Assessing the Burden of Infant Deaths due to Herpes Simplex Virus, Human Immunodeficiency Virus, and Congenital Syphilis - United States, 1995-2017.

2021
BACKGROUND Despite advances in diagnosis and treatment, neonatal infection with herpes simplex virus (HSV) has a high case fatality rate. The national burden of neonatal HSV, and associated deaths, is unknown because this condition is not nationally notifiable. We investigated trends in HSV-related infant deaths, compared to infant deaths from congenital syphilis (CS) and human immunodeficiency virus (HIV). METHODS Linked birth-death files for infant deaths during 1995-2017 were obtained from the National Center for Health Statistics.
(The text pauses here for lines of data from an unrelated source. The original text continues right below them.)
(** X23. When the launch command of [RunStrategy] prints a positive process
    id, the snapshot has the running entry of that process, with the base
    name of the file and the time of the launch, provided the process check
    of the state read finds the process; when it does not, the entry is
    dropped again and the snapshot has none. Either way the last strategy
    is the base name of the file. *)
Theorem RunStrategy_tracks s file cfg s1 out s3 :
  let full := launch_path [Config.Version cfg] file in
  let pid := atoi (strings.TrimSpace out) in
  Service.loadConfig s = (Ok cfg, s1) → Config.Version cfg ≠ "" →
  is_ok (Stat (fs s1) full) = true →
  exec (StartProcess full (Dir full) (RUN_PROCESS_HIDDEN (env s)))
    (snd (Service.StopRunning s1)) = (Ok out, s3) →
  0 < pid →
  ∃ st s', Service.RunStrategy file s = (Ok st, s') ∧
    config s' = Some (State.Config st) ∧
    Config.LastStrategy (State.Config st) = Base full ∧
    State.Running st = Config.Running (State.Config st) ∧
    State.Running st =
      if answers_alive pid s3
      then Some {| RunningInfo.File := Base full; RunningInfo.PID := pid;
                   RunningInfo.StartedAt := now (env s) |}
      else None.
Proof.
  intros full pid Hload Hv Hstat Hexec Hpid.
  pose proof (loadConfig_ok _ _ _ Hload) as (Hc1 & He1 & _).
  unfold Service.RunStrategy.
  rewrite (bind_ok _ _ _ _ _ Hload), bind_try.
  destruct (StopRunning_loaded s1 cfg s1 (loadConfig_cached _ _ Hc1))
    as (s2 & Hstop & Hc2 & He2 & Hfs2 & _).
  rewrite Hstop in Hexec |- *. simpl in Hexec |- *.
  rewrite (bind_ok _ _ _ _ _ (currentReleasePath_some _ _ Hc2)). simpl.
  pose proof Hv as Hv'. apply String.eqb_neq in Hv'. rewrite Hv'.
  change (match file with Abs p => p | Rel p => ([Config.Version cfg] ++ p)%list end)
    with full.
  unfold bind at 1, read. rewrite Hfs2.
  destruct (Stat (fs s1) full) as [n|]; [clear Hstat | done].
  unfold bind at 1, gets. rewrite He2, He1.
  rewrite (bind_ok _ _ _ _ _ Hexec). fold pid.
  apply Z.ltb_lt in Hpid. rewrite Hpid.
  destruct (same_store_exec (StartProcess full (Dir full) (RUN_PROCESS_HIDDEN (env s))) s2)
    as (Hc3 & _ & He3 & _).
  rewrite Hexec in Hc3, He3. simpl in Hc3, He3. rewrite Hc2 in Hc3.
  rewrite !bind_assoc. unfold bind at 1, gets. rewrite He3, He2, He1.
  set (r := {| RunningInfo.File := Base full; RunningInfo.PID := pid;
               RunningInfo.StartedAt := now (env s) |}).
  rewrite bind_assoc.
  rewrite (bind_ok _ _ _ _ _ (cfg_write_some _ _ _ Hc3)), bind_assoc, bind_try, bind_ret.
  set (c4 := Config.set_Running (Some r) (Config.set_Running None cfg)).
  rewrite (saveConfig_some _ c4) by done. cbn [snd].
  set (s4 := saved c4 (set_config (Some c4) s3)).
  assert (Hs4 : config s4 = Some c4 ∧ env s4 = env s3 ∧ procs s4 = procs s3).
  { destruct (saved_fields c4 (set_config (Some c4) s3)) as (? & ? & _ & ? & _). done. }
  destruct Hs4 as (Hc4 & He4 & Hp4).
  rewrite (bind_ok _ _ _ _ _ (cfg_write_some _ _ _ Hc4)), bind_try.
  set (c5 := Config.set_LastStrategy (Base full) c4).
  rewrite (saveConfig_some _ c5) by done. cbn [snd].
  set (s5 := saved c5 (set_config (Some c5) s4)).
  assert (Hs5 : config s5 = Some c5 ∧ env s5 = env s3 ∧ procs s5 = procs s3).
  { destruct (saved_fields c5 (set_config (Some c5) s4)) as (H1 & H2 & _ & H3 & _).
    split; [exact H1|]. split; [etrans; [exact H2 | exact He4] | etrans; [exact H3 | exact Hp4]]. }
  destruct Hs5 as (Hc5 & He5 & Hp5).
  destruct (State_loaded s5 c5 Hc5) as (_ & st & s' & _ & _ & HS).
  exists st, s'. split; [done|].
  destruct (State_value _ _ _ HS) as (Hc' & HR & _).
  destruct (State_stays_stopped _ _ _ _ Hc5 HS) as (_ & Hlast).
  split; [done|]. split; [done|]. split; [done|].
  rewrite (State_from s5 c5 s5 _ (loadConfig_cached _ _ Hc5) Hv eq_refl) in HS.
  pose proof (frame_rehydrate same_running (λ _ _ _, eq_refl) (λ _ _ _, eq_refl)
                (λ _ _, eq_refl) [Config.Version c5] s5 c5 Hc5)
    as (He6 & _ & Hp6 & _ & _ & c6 & Hc6 & Hr6).
  set (s6 := snd (Service.rehydrate [Config.Version c5] s5)) in *.
  unfold same_running in Hr6. simpl in Hr6.
  destruct (validate_running_tracked s6 c6 r Hc6 Hr6) as (s7 & Hval & Hc7).
  rewrite (bind_ok _ _ _ _ _ Hval) in HS.
  assert (Halive : answers_alive (RunningInfo.PID r) s6 = answers_alive pid s3).
  { unfold answers_alive. simpl. by rewrite He6, Hp6, He5, Hp5. }
  rewrite Halive in Hc7.
  destruct (snapshot_value _ _ _ _ Hc7 HS) as (HC & HR' & _).
  rewrite HR'. destruct (answers_alive pid s3); [exact Hr6 | done].
Qed.

Lemma RunStrategy_tracks_witness :
  ∃ st s', Service.RunStrategy (Rel ["general1.bat"]) Fixture.sys = (Ok st, s') ∧
    State.Running st = Some {| RunningInfo.File := "general1.bat"; RunningInfo.PID := 5000;
                               RunningInfo.StartedAt := 1700000000 |}.
Proof.
  pose (s1 := set_config (Some (Fixture.cfg "1.8.0")) Fixture.sys).
  pose (launch := exec (StartProcess ["1.8.0"; "general1.bat"] ["1.8.0"] false)
                    (snd (Service.StopRunning s1))).
  destruct (RunStrategy_tracks Fixture.sys (Rel ["general1.bat"]) (Fixture.cfg "1.8.0")
              s1 "5000" (snd launch)
              ltac:(reflexivity) ltac:(discriminate) ltac:(reflexivity) ltac:(reflexivity)
              ltac:(reflexivity))
    as (st & s' & Hrun & _ & _ & _ & Hr).
  exists st, s'. split; [exact Hrun|]. rewrite Hr. reflexivity.
Defined.

(** ** Test runs *)

#[local] Instance same_test_run_refl : Reflexive same_test_run.
Proof. by intros x. Qed.

#[local] Instance same_test_run_trans : Transitive same_test_run.
Proof. unfold same_test_run. intros x y z [? ?] [? ?]. split; congruence. Qed.

Lemma State_same_test_run s c st s' :
  config s = Some c → Service.State s = (Ok st, s') →
  Config.TestInProgress (State.Config st) = Config.TestInProgress c ∧
  Config.LastTestAt (State.Config st) = Config.LastTestAt c.
Proof.
  intros Hc HS.
  destruct (frame_State same_test_run
              (λ _ _ _, conj eq_refl eq_refl) (λ _ _ _, conj eq_refl eq_refl)
              (λ _ _, conj eq_refl eq_refl) (λ _ _, conj eq_refl eq_refl)
              s c Hc) as (_ & _ & _ & _ & _ & c' & Hc' & Hp & Ht).
  rewrite HS in Hc', Hp, Ht. simpl in *.
  destruct (State_value _ _ _ HS) as (Hc'' & _).
  assert (c' = State.Config st) as -> by congruence. done.
Qed.
(** [PUSH] of the number 72, of the numeral 72 and of the letter A. *)
Lemma push_operands_witness :
  (exists c',
     exec (mkInstr PUSH (Some (SInt 72)) None) (sample_unit [VInt 1] 0 [] [])
     = Ok tt c' /\ operands (data_path c') = [VInt 72; VInt 1]) /\
  (exists c',
     exec (mkInstr PUSH (Some (SStr "72")) None) (sample_unit [VInt 1] 0 [] [])
     = Ok tt c' /\ operands (data_path c') = [VInt 72; VInt 1]) /\
  (exists c',
     exec (mkInstr PUSH (Some (SStr "A")) None) (sample_unit [VInt 1] 0 [] [])
     = Ok tt c' /\ operands (data_path c') = [VInt 65; VInt 1]) /\
  (exists c',
     exec (mkInstr PUSH (Some (SStr "я")) None) (sample_unit [VInt 1] 0 [] [])
     = Ok tt c' /\ operands (data_path c') = [VInt 1103; VInt 1]).
Proof.
  assert (Hwf : dp_wf (data_path (sample_unit [VInt 1] 0 [] []))) by sample_wf.
  split_all.
  - destruct (push_operands is_number_literal int_of_decimal
                (mkInstr PUSH (Some (SInt 72)) None) _ (SInt 72) 72 0
                eq_refl eq_refl Hwf eq_refl ltac:(sample_le)
                (or_introl (conj eq_refl eq_refl)))
      as (c' & Hexec & Hops & _).
    exists c'. split_all; done.
  - destruct (push_operands is_number_literal int_of_decimal
                (mkInstr PUSH (Some (SStr "72")) None) _ (SStr "72") 72 0
                eq_refl eq_refl Hwf eq_refl ltac:(sample_le)
                (or_intror (or_introl (conj eq_refl
                   (ex_intro _ "72" (conj eq_refl eq_refl))))))
      as (c' & Hexec & Hops & _).
    exists c'. split_all; done.
  - destruct (push_operands is_number_literal int_of_decimal
                (mkInstr PUSH (Some (SStr "A")) None) _ (SStr "A") 65 0
                eq_refl eq_refl Hwf eq_refl ltac:(sample_le)
                (or_intror (or_intror (conj eq_refl
                   (ex_intro _ "A" (conj eq_refl eq_refl))))))
      as (c' & Hexec & Hops & _).
    exists c'. split_all; done.
  - destruct (push_operands is_number_literal int_of_decimal
                (mkInstr PUSH (Some (SStr "я")) None) _ (SStr "я") 1103 0
                eq_refl eq_refl Hwf eq_refl ltac:(sample_le)
                (or_intror (or_intror (conj eq_refl
                   (ex_intro _ "я" (conj eq_refl eq_refl))))))
      as (c' & Hexec & Hops & _).
    exists c'. split_all; done.
Defined.

(** [PUSH 72; PUSH 1; WR_DIR; HALT] prints H and halts after 3 instructions
    and 4 ticks. *)
Lemma simulation_halts_witness :
  simulate [mkInstr PUSH (Some (SInt 72)) None; mkInstr PUSH (Some (SInt 1)) None;
            op WR_DIR; op HALT] 600 100 [] []
  = Returned ["H"] 3 4 /\
  simulate (half_code [op DROP; op HALT]) 600 100 [] [] = Returned [] 4 5.
Proof.
  split.
  - pose (code := [mkInstr PUSH (Some (SInt 72)) None;
                   mkInstr PUSH (Some (SInt 1)) None; op WR_DIR; op HALT]).
    assert (Hsteps : exists c,
              steps is_number_literal int_of_decimal 3
                (ControlUnit_init (sample_data_path [] 0) (sample_memory code [])) c /\
              fetch c = Some (op HALT) /\
              output_buffer (mem c) = ["H"] /\ _tick c = 4).
    { eexists. split_all.
      - eapply steps_S; [vm_compute; reflexivity|].
        eapply steps_S; [vm_compute; reflexivity|].
        eapply steps_S; [vm_compute; reflexivity|].
        apply steps_O.
      - reflexivity.
      - reflexivity.
      - reflexivity. }
    destruct Hsteps as (c & Hsteps & Hf & Hout & Htick).
    rewrite <- Hout, <- Htick.
    exact (simulation_halts is_number_literal int_of_decimal code 600 100 [] []
             (sample_memory code []) (sample_data_path [] 0) 3 c (op HALT)
             eq_refl eq_refl Hsteps Hf eq_refl ltac:(lia)).
  - pose (code := half_code [op DROP; op HALT]).
    assert (Hsteps : exists c,
              steps is_number_literal int_of_decimal 4
                (ControlUnit_init (sample_data_path [] 0) (sample_memory code [])) c /\
              fetch c = Some (op HALT) /\
              output_buffer (mem c) = [] /\ _tick c = 5).
    { eexists. split_all.
      - eapply steps_S; [vm_compute; reflexivity|].
        eapply steps_S; [vm_compute; reflexivity|].
        eapply steps_S; [vm_compute; reflexivity|].
        eapply steps_S; [vm_compute; reflexivity|].
        apply steps_O.
      - reflexivity.
      - reflexivity.
      - reflexivity. }
    destruct Hsteps as (c & Hsteps & Hf & Hout & Htick).
    rewrite <- Hout, <- Htick.
    exact (simulation_halts is_number_literal int_of_decimal code 600 100 [] []
             (sample_memory code []) (sample_data_path [] 0) 4 c (op HALT)
             eq_refl eq_refl Hsteps Hf eq_refl ltac:(lia)).
Defined.
(** X18: in a gcs environment the destination callback first asks
    google.auth for the key file named by GCS__CREDENTIALS__SECRET_FILE_PATH,
    always with the default cloud-platform scope (the environment gives no
    scopes); when the services answer, the catalog client then gets the
    metastore URL as uri and the warehouse path as
    gcs.default-bucket-location. *)
Theorem gcs_environment_reaches_catalog (w : world S)
        (cat wh ms project path : string) resources data_dict :
  config_set (environ w) "gcs" cat wh ms ->
  environ w !! "GCS__CREDENTIALS__PROJECT_ID" = Some project ->
  environ w !! "GCS__CREDENTIALS__SECRET_FILE_PATH" = Some path ->
  (exists rest,
      calls (iceberg_insert resources data_dict w).2 =
      calls w ++ LoadCredentialsFromFile (PyStr path) default_scopes :: rest) /\
  (services_available ->
   exists cred tok expiry after,
     calls (iceberg_insert resources data_dict w).2 =
     calls w ++
     [LoadCredentialsFromFile (PyStr path) default_scopes;
      CredentialsRefresh cred;
      LoadCatalog "iceberg_catalog"
        (<["py-io-impl" := PyStr "pyiceberg.io.fsspec.FsspecFileIO"]>
         (<["uri" := PyStr ms]>
          (<["gcs.project-id" := PyStr ""]>
           (<["gcs.default-bucket-location" := PyStr wh]>
            (<["gcs.oauth2.token-expires-at" := PyInt expiry]>
             (<["gcs.oauth2.token" := PyCredentials tok]> ∅))))))]
     ++ after).
Proof.
  intros Hset H1 H2.
  pose proof (destination_config_returns _ _ _ _ _ Hset) as Hcfg.
  set (cfg := destination_config_of (environ w) "gcs" cat wh ms) in *.
  assert (default "" (cfg !! "cloud_provider") = "gcs") as Hp
    by (unfold cfg, destination_config_of; by simplify_map_eq).
  pose proof (gcs_credentials_return _ _ _ H1 H2) as Hcreds.
  rewrite <- Hp in Hcreds.
  destruct (iceberg_insert_calls_after_init resources data_dict w _ _ Hcfg Hcreds)
    as [after ->].
  set (connection := PyStr <$> _).
  assert (dict_get connection "cloud_provider" PyNone = PyStr "gcs") as Hprov
    by (unfold connection, cfg; read_connection).
  assert (dict_get connection "scopes" PyNone = PyNone) as Hscopes
    by (unfold connection, cfg; read_connection).
  assert (dict_get connection "secret_file_path" (PyStr "") = PyStr path) as Hpath
    by (unfold connection, cfg; read_connection).
  assert (scopes_usable (dict_get connection "scopes" PyNone)) as Hsc
    by (rewrite Hscopes; by left).
  split.
  - unfold IcebergWriter_init. rewrite Hprov. simpl.
    unfold get_access_token. rewrite Hscopes, Hpath. unfold_monad.
    destruct (lib_load_credentials_from_file _ _ _) as [[cred|e] s1]; simpl.
    + destruct (lib_refresh _ _) as [[tok|e] s2]; simpl.
      * unfold load_catalog. unfold_monad.
        destruct (lib_load_catalog _ _ _) as [[[]|e] s3]; simpl;
          eexists; rewrite <- !app_assoc; reflexivity.
      * eexists. rewrite <- !app_assoc. reflexivity.
    + eexists. rewrite <- !app_assoc. reflexivity.
  - intros Hsrv.
    destruct (init_gcs_run connection w Hsrv Hprov Hsc)
      as (cred & tok & s1 & s2 & s3 & _ & _ & Hinit).
    rewrite Hinit, Hscopes, Hpath. simpl.
    exists cred, tok, (lib_timestamp s2 + 10000), after.
    rewrite <- !app_assoc. simpl. reflexivity.
Qed.

End Environment_to_catalog.

(** ** The destination callback, continued *)

Section Callback_more.
Context {S : Type} `{!External S}.

(** Once the writer is constructed, the callback is the overwrite of the
    destination with the batch, followed by the final line. *)
Lemma iceberg_insert_unfolds resources data_dict (w w1 : world S)
      (cfg creds : gmap string string) (writer : IcebergWriter) :
  get_iceberg_destination_config w = (Returned cfg, w) ->
  get_iceberg_credentials (default "" (cfg !! "cloud_provider")) w
    = (Returned creds, w) ->
  IcebergWriter_init (PyStr <$> (creds ∪ cfg)) w = (Returned writer, w1) ->
  iceberg_insert resources data_dict w =
  (do! write writer (PyTable (ArrowTable (schema resources) (rows resources)))
             (destination_of (environ w) data_dict) "overwrite" in
   print ("Data successfully written to Iceberg table "
          +:+ destination_of (environ w) data_dict +:+ "!")) w1.
Proof.
  intros Hcfg Hcreds Hinit.
  destruct (destination_config_returned _ _ _ Hcfg) as (_ & Htable & Hns).
  destruct (credentials_returned _ _ _ _ Hcreds) as (_ & Hctable & Hcns).
  unfold iceberg_insert.
  unfold bind at 1. rewrite Hcfg.
  unfold bind at 1. rewrite Hcreds.
  unfold bind at 1. rewrite Hinit.
  unfold bind at 1. unfold lift, from_batches. simpl. rewrite app_nil_r.
  rewrite !(lookup_union_r creds cfg) by done.
  rewrite Htable, Hns. simpl.
  assert (forall x : string,
    bool_decide (Some x <> Some "dlt_default_table")
    = bool_decide (x <> "dlt_default_table")) as Hdec.
  { intros x. apply bool_decide_ext. split; intros Hx; congruence. }
  rewrite Hdec. reflexivity.
Qed.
These files include infants who were born alive and died in the first 365 days of life and exclude stillbirths. We searched death certificates for disease codes indicating HSV, CS, or HIV, and calculated the frequency and rate of deaths for each infection, overall, by infant sex, and birthing parent age and race/ethnicity. RESULTS Nationally, 1,591 deaths related to the infections of interest were identified: 1,271 related to HSV (79.9%), 234 HIV (14.7%), and 86 CS (5.4%). HSV-related deaths increased significantly from 0.83/100,000 live-births (95% CI:0.57-1.17) in 1995 to 1.77 (95% CI:1.37-2.24) in 2017. In contrast, HIV-related deaths declined: 1.64/100,000 (95% CI:1.27-2.10) in 1995 to 0.00 in 2017. There was a median of 3 CS-related deaths/year, with elevated frequencies in 1995-1996 and 2017 (n=8). HSV-related death rates were elevated among infants born to birthing parents aged <20 years (4.17/100,000; 95% CI:3.75-4.59) and to Black parents (2.86/100,000; 95% CI:2.58-3.15). CONCLUSIONS Nationally, HSV-related infant deaths exceeded those caused by HIV and CS and appear to be increasing. Our findings underscore the need for an effective HSV vaccine, test technologies enabling rapid identification of infants exposed to HSV at delivery, and a focus on equity in prevention efforts.